There has been an odd lack of excitement surrounding “The Plan,” which isn’t exactly surprising. On the one hand, the show’s finale proved somewhat divisive, which could have turned some fans away from revisiting the series. On the other, there is more long term interest in a project like Caprica which could run for multiple seasons than a one-off movie, which might have fans focusing more on its impending premiere. However, I really shouldn’t fit into either of these camps, as I’ve yet to get truly excited about Caprica (although I am certainly intrigued) and I quite loved the finale. And yet, nonetheless, the DVD release of The Plan (in stores today, October 27th) snuck up on me in a way I had not anticipated, and its release seems to lack the fanfare one would expect for what will be our last time spent with this universe (or this time period in this universe).

Perhaps it is best that one goes into this one with low expectations, however. As someone who loves this show, having written an undergraduate thesis about it and spending four hours writing about the series finale into the middle of the night with no regard for my personal health, the purpose of this film should excite me. Promising to explain the Cylon plan to destroy humanity, and to detail how the individual Cylon models came to play their roles in the first two seasons of the series, one feels as if there is some really compelling material to be had here, the kind of stuff that would have me wishing I could go back and rewrite my chapter on the Cylon/Human binary all over again.

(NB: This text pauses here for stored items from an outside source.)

(* ===== verification/Rtps.v ===== *)
(** * The way over the network, and the choice of the way

    [AttributesFiller], [SubListener] and [Participant]
    ([src/code/cyber/transport/rtps/]), [RtpsTransmitter]
    ([transmitter/rtps_transmitter.h]), [RtpsDispatcher]
    ([dispatcher/rtps_dispatcher.h], [rtps_dispatcher.cc]), the receivers of one
    way ([receiver/intra_receiver.h], [shm_receiver.h], [rtps_receiver.h]),
    [Endpoint] ([common/endpoint.cc]), the profiles of [QosProfileConf]
    ([qos/qos_profile_conf.cc]) and [Transport] ([transport.h], [transport.cc]).
    The Fast RTPS library is behind arguments: what it makes publishers and
    subscribers from, and samples that carry 16 bytes and a number of 32 + 32
    bits. *)

From stdpp Require Import base list gmap.
From S2P Require Import Prelude Message.

(** ** Quality of service *)

Inductive QosHistoryPolicy := HISTORY_SYSTEM_DEFAULT | HISTORY_KEEP_LAST | HISTORY_KEEP_ALL.
Inductive QosReliabilityPolicy := RELIABILITY_SYSTEM_DEFAULT | RELIABILITY_RELIABLE | RELIABILITY_BEST_EFFORT.
Inductive QosDurabilityPolicy := DURABILITY_SYSTEM_DEFAULT | DURABILITY_TRANSIENT_LOCAL | DURABILITY_VOLATILE.

Record QosProfile := CreateQosProfile { history : QosHistoryPolicy; depth : Z; mps : Z; reliability : QosReliabilityPolicy; durability : QosDurabilityPolicy }.

Definition QOS_HISTORY_DEPTH_SYSTEM_DEFAULT : Z := 0.
Definition QOS_MPS_SYSTEM_DEFAULT : Z := 0.
Definition QOS_PROFILE_DEFAULT : QosProfile := CreateQosProfile HISTORY_KEEP_LAST 1 QOS_MPS_SYSTEM_DEFAULT RELIABILITY_RELIABLE DURABILITY_VOLATILE.
Definition QOS_PROFILE_SENSOR_DATA : QosProfile := CreateQosProfile HISTORY_KEEP_LAST 5 QOS_MPS_SYSTEM_DEFAULT RELIABILITY_BEST_EFFORT DURABILITY_VOLATILE.
Definition QOS_PROFILE_PARAMETERS : QosProfile := CreateQosProfile HISTORY_KEEP_LAST 1000 QOS_MPS_SYSTEM_DEFAULT RELIABILITY_RELIABLE DURABILITY_VOLATILE.
Definition QOS_PROFILE_SERVICES_DEFAULT : QosProfile := CreateQosProfile HISTORY_KEEP_LAST 10 QOS_MPS_SYSTEM_DEFAULT RELIABILITY_RELIABLE DURABILITY_TRANSIENT_LOCAL.
Definition QOS_PROFILE_PARAM_EVENT : QosProfile := CreateQosProfile HISTORY_KEEP_LAST 1000 QOS_MPS_SYSTEM_DEFAULT RELIABILITY_RELIABLE DURABILITY_VOLATILE.
Definition QOS_PROFILE_SYSTEM_DEFAULT : QosProfile := CreateQosProfile HISTORY_SYSTEM_DEFAULT QOS_HISTORY_DEPTH_SYSTEM_DEFAULT QOS_MPS_SYSTEM_DEFAULT RELIABILITY_RELIABLE DURABILITY_TRANSIENT_LOCAL.
Definition QOS_PROFILE_TF_STATIC : QosProfile := CreateQosProfile HISTORY_KEEP_ALL 10 QOS_MPS_SYSTEM_DEFAULT RELIABILITY_RELIABLE DURABILITY_TRANSIENT_LOCAL.
Definition QOS_PROFILE_TOPO_CHANGE : QosProfile := CreateQosProfile HISTORY_KEEP_ALL 10 QOS_MPS_SYSTEM_DEFAULT RELIABILITY_RELIABLE DURABILITY_TRANSIENT_LOCAL.

(** ** [AttributesFiller] *)

Inductive HistoryKind := KEEP_LAST_HISTORY_QOS | KEEP_ALL_HISTORY_QOS.
Inductive DurabilityKind := TRANSIENT_LOCAL_DURABILITY_QOS | VOLATILE_DURABILITY_QOS | OtherDurability.
Inductive ReliabilityKind := BEST_EFFORT_RELIABILITY_QOS | RELIABLE_RELIABILITY_QOS.

(** What both sides have in common, and the period of the heartbeat of a
    publisher in seconds and fractions of 32 bits. *)
Record Attributes := mkAttributes { topicName : list Z; history_kind : HistoryKind; history_depth : Z; durability_kind : DurabilityKind; reliability_kind : ReliabilityKind; max_samples : Z }.
Record Duration_t := mkDuration_t { seconds : Z; fraction : Z }.

(** The policies that the profile names; [SYSTEM_DEFAULT] leaves the attributes
    as the library has made them.  [None]: the depth does not fit. *)
Definition fill (channel_name : list Z) (qos : QosProfile) (a : Attributes) : option Attributes :=
  let h := match history qos with HISTORY_KEEP_LAST => KEEP_LAST_HISTORY_QOS | HISTORY_KEEP_ALL => KEEP_ALL_HISTORY_QOS | HISTORY_SYSTEM_DEFAULT => history_kind a end in
  let d := match durability qos with DURABILITY_TRANSIENT_LOCAL => TRANSIENT_LOCAL_DURABILITY_QOS | DURABILITY_VOLATILE => VOLATILE_DURABILITY_QOS | DURABILITY_SYSTEM_DEFAULT => durability_kind a end in
  let r := match reliability qos with RELIABILITY_BEST_EFFORT => BEST_EFFORT_RELIABILITY_QOS | RELIABILITY_RELIABLE => RELIABLE_RELIABILITY_QOS | RELIABILITY_SYSTEM_DEFAULT => reliability_kind a end in
  let n := if depth qos =? QOS_HISTORY_DEPTH_SYSTEM_DEFAULT then history_depth a else i32 (depth qos) in
  if n <? 0 then None else Some (mkAttributes channel_name h n d r 10000).

Definition heartbeat (qos : QosProfile) : Duration_t :=
  if mps qos =? 0 then mkDuration_t 1 0
  else
    let m := if 1024 <? mps qos then 1024 else if mps qos <? 64 then 64 else mps qos in
    let fractions := u64 (Z.shiftl 256 32) / m in
    mkDuration_t (i32 (Z.shiftr fractions 32)) (Z.land fractions 0xffffffff).

Definition FillInPubAttr (channel_name : list Z) (qos : QosProfile) (a : Attributes) : option (Attributes * Duration_t) :=
  match fill channel_name qos a with Some a => Some (a, heartbeat qos) | None => None end.

Definition FillInSubAttr (channel_name : list Z) (qos : QosProfile) (a : Attributes) : option Attributes := fill channel_name qos a.

(** A publisher and a subscriber of one profile agree in all that the profile
    names; that fails only where the depth is not an [int]. *)
Lemma profile_is_agreed ch qos a a' : 0 < depth qos → history qos ≠ HISTORY_SYSTEM_DEFAULT → reliability qos ≠ RELIABILITY_SYSTEM_DEFAULT → durability qos ≠ DURABILITY_SYSTEM_DEFAULT →
  fst <$> FillInPubAttr ch qos a = FillInSubAttr ch qos a'.
Proof.
  intros Hd Hh Hr Hu. unfold FillInPubAttr, FillInSubAttr, fill. unfold QOS_HISTORY_DEPTH_SYSTEM_DEFAULT. rewrite (proj2 (Z.eqb_neq (depth qos) 0)) by lia.
  destruct (history qos), (reliability qos), (durability qos); try done; by destruct (_ <? 0).
Qed.

(** Property: the heartbeat of a publisher comes every 256 messages: its period times
    the messages per second is 256 seconds, but for less than the smallest
    fraction for each message; the rate is taken to be between 64 and 1024, so
    that the period is between a quarter of a second and four seconds. *)
Theorem heartbeat_every_256_messages qos : in_u 32 (mps qos) → mps qos ≠ 0 →
  let period := seconds (heartbeat qos) * 2 ^ 32 + fraction (heartbeat qos) in
  let rate := Z.max 64 (Z.min 1024 (mps qos)) in
  256 * 2 ^ 32 - rate < period * rate ≤ 256 * 2 ^ 32 ∧ 2 ^ 30 ≤ period ≤ 4 * 2 ^ 32 ∧ 0 ≤ fraction (heartbeat qos) < 2 ^ 32.
Proof.
  intros Hm Hz. unfold heartbeat. rewrite (proj2 (Z.eqb_neq _ _) Hz). set (rate := Z.max 64 (Z.min 1024 (mps qos))).
  assert (Er : (if 1024 <? mps qos then 1024 else if mps qos <? 64 then 64 else mps qos) = rate) by (destruct (Z.ltb_spec 1024 (mps qos)), (Z.ltb_spec (mps qos) 64); lia). rewrite Er.
  change (u64 (Z.shiftl 256 32)) with (256 * 2 ^ 32). set (f := 256 * 2 ^ 32 / rate). assert (Hr : 64 ≤ rate ≤ 1024) by lia.
  pose proof (Z.div_mod (256 * 2 ^ 32) rate ltac:(lia)) as Hd. pose proof (Z.mod_pos_bound (256 * 2 ^ 32) rate ltac:(lia)) as Hb. fold f in Hd.
  assert (Hf : 2 ^ 30 ≤ f ≤ 4 * 2 ^ 32).
  { unfold f. split; [apply Z.div_le_lower_bound; lia|]. apply Z.lt_succ_r, Z.div_lt_upper_bound; lia. }
  cbn [seconds fraction]. change 0xffffffff with (Z.ones 32). rewrite Z.land_ones, Z.shiftr_div_pow2 by lia.
  pose proof (Z.div_mod f (2 ^ 32) ltac:(lia)) as Hs. pose proof (Z.mod_pos_bound f (2 ^ 32) ltac:(lia)) as Hs2.
  rewrite swrap_small; [|lia|unfold in_s; lia]. replace (f / 2 ^ 32 * 2 ^ 32 + f mod 2 ^ 32) with f by lia. lia.
Qed.

Lemma heartbeat_every_256_messages_witness : let period := seconds (heartbeat (CreateQosProfile HISTORY_KEEP_LAST 1 100 RELIABILITY_RELIABLE DURABILITY_VOLATILE)) * 2 ^ 32 + fraction (heartbeat (CreateQosProfile HISTORY_KEEP_LAST 1 100 RELIABILITY_RELIABLE DURABILITY_VOLATILE)) in
  256 * 2 ^ 32 - 100 < period * 100 ≤ 256 * 2 ^ 32 ∧ 2 ^ 30 ≤ period ≤ 4 * 2 ^ 32 ∧ 0 ≤ fraction (heartbeat (CreateQosProfile HISTORY_KEEP_LAST 1 100 RELIABILITY_RELIABLE DURABILITY_VOLATILE)) < 2 ^ 32.
Proof. apply (heartbeat_every_256_messages (CreateQosProfile HISTORY_KEEP_LAST 1 100 RELIABILITY_RELIABLE DURABILITY_VOLATILE)); [unfold in_u; simpl; lia|discriminate]. Defined.

(** A depth of more than an [int] is refused. *)
Theorem huge_depth_is_refused ch qos a : 2 ^ 31 ≤ depth qos < 2 ^ 32 → FillInPubAttr ch qos a = None ∧ FillInSubAttr ch qos a = None.
Proof.
  intros Hd. assert (E : fill ch qos a = None).
  { unfold fill, QOS_HISTORY_DEPTH_SYSTEM_DEFAULT. rewrite (proj2 (Z.eqb_neq (depth qos) 0)) by lia.
    assert (Ei : i32 (depth qos) = depth qos - 2 ^ 32). { rewrite <- (swrap_small 32 ltac:(lia) (depth qos - 2 ^ 32)) by (unfold in_s; lia). unfold swrap. replace (depth qos + 2 ^ (32 - 1)) with (depth qos - 2 ^ 32 + 2 ^ (32 - 1) + 1 * 2 ^ 32) by lia. by rewrite Z_mod_plus_full. }
    rewrite Ei. destruct (Z.ltb_spec (depth qos - 2 ^ 32) 0); [done|lia]. }
  unfold FillInPubAttr, FillInSubAttr. by rewrite E.
Qed.

(** ** Samples *)

Section Rtps.
Context (hash : list Z → Z).

(** [related_sample_identity]: 16 bytes, and a number as an [int32_t] and a
    [uint32_t]. *)
Record WriteParams := mkParams { writer_guid : list Z; seq_high : Z; seq_low : Z }.

(** [RtpsTransmitter::Transmit]. *)
Definition params_of (msg_info : MessageInfo) : WriteParams :=
  mkParams (take ID_SIZE (data_ (sender_id_ msg_info)) ++ take ID_SIZE (data_ (spare_id_ msg_info)))
    (i32 (Z.shiftr (Z.land (seq_num_ msg_info) 0xFFFFFFFF00000000) 32)) (u32 (i32 (Z.land (seq_num_ msg_info) 0xFFFFFFFF))).

(** [SubListener::onNewDataMessage] fills the [MessageInfo] that it keeps. *)
Definition info_of (p : WriteParams) (msg_info_ : MessageInfo) : MessageInfo :=
  mkInfo (set_data hash (writer_guid p)) (channel_id_ msg_info_) (u64 (Z.lor (i64 (Z.shiftl (seq_high p) 32)) (seq_low p))) (set_data hash (drop ID_SIZE (writer_guid p))).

And yet, “The Plan” is a qualified failure, raising some intriguing issues but in an indulgent fashion that in its relentless need to fill in the gaps of where this is happening relative to the show’s narrative proves more distracting than informative, more confusing than enlightening. I feel as if there is an intriguing narrative waiting to be found somewhere in this mess of a two-hour television movie, but that narrative is lost when it is so clearly segmented to fit into the series’ existing structure. While we’re busy playing the game of “spot which footage was from the show and which was shot new for the movie,” there’s something interesting going on here that’s just not coming through as clearly as it needed to.

In individual moments, this feels like Battlestar Galactica – as a whole, it feels like a DVD extra where you can click a button and see what the Cylons are busy plotting at that particular time, something which would be more interesting if they hadn’t tried to turn it into a motion picture event.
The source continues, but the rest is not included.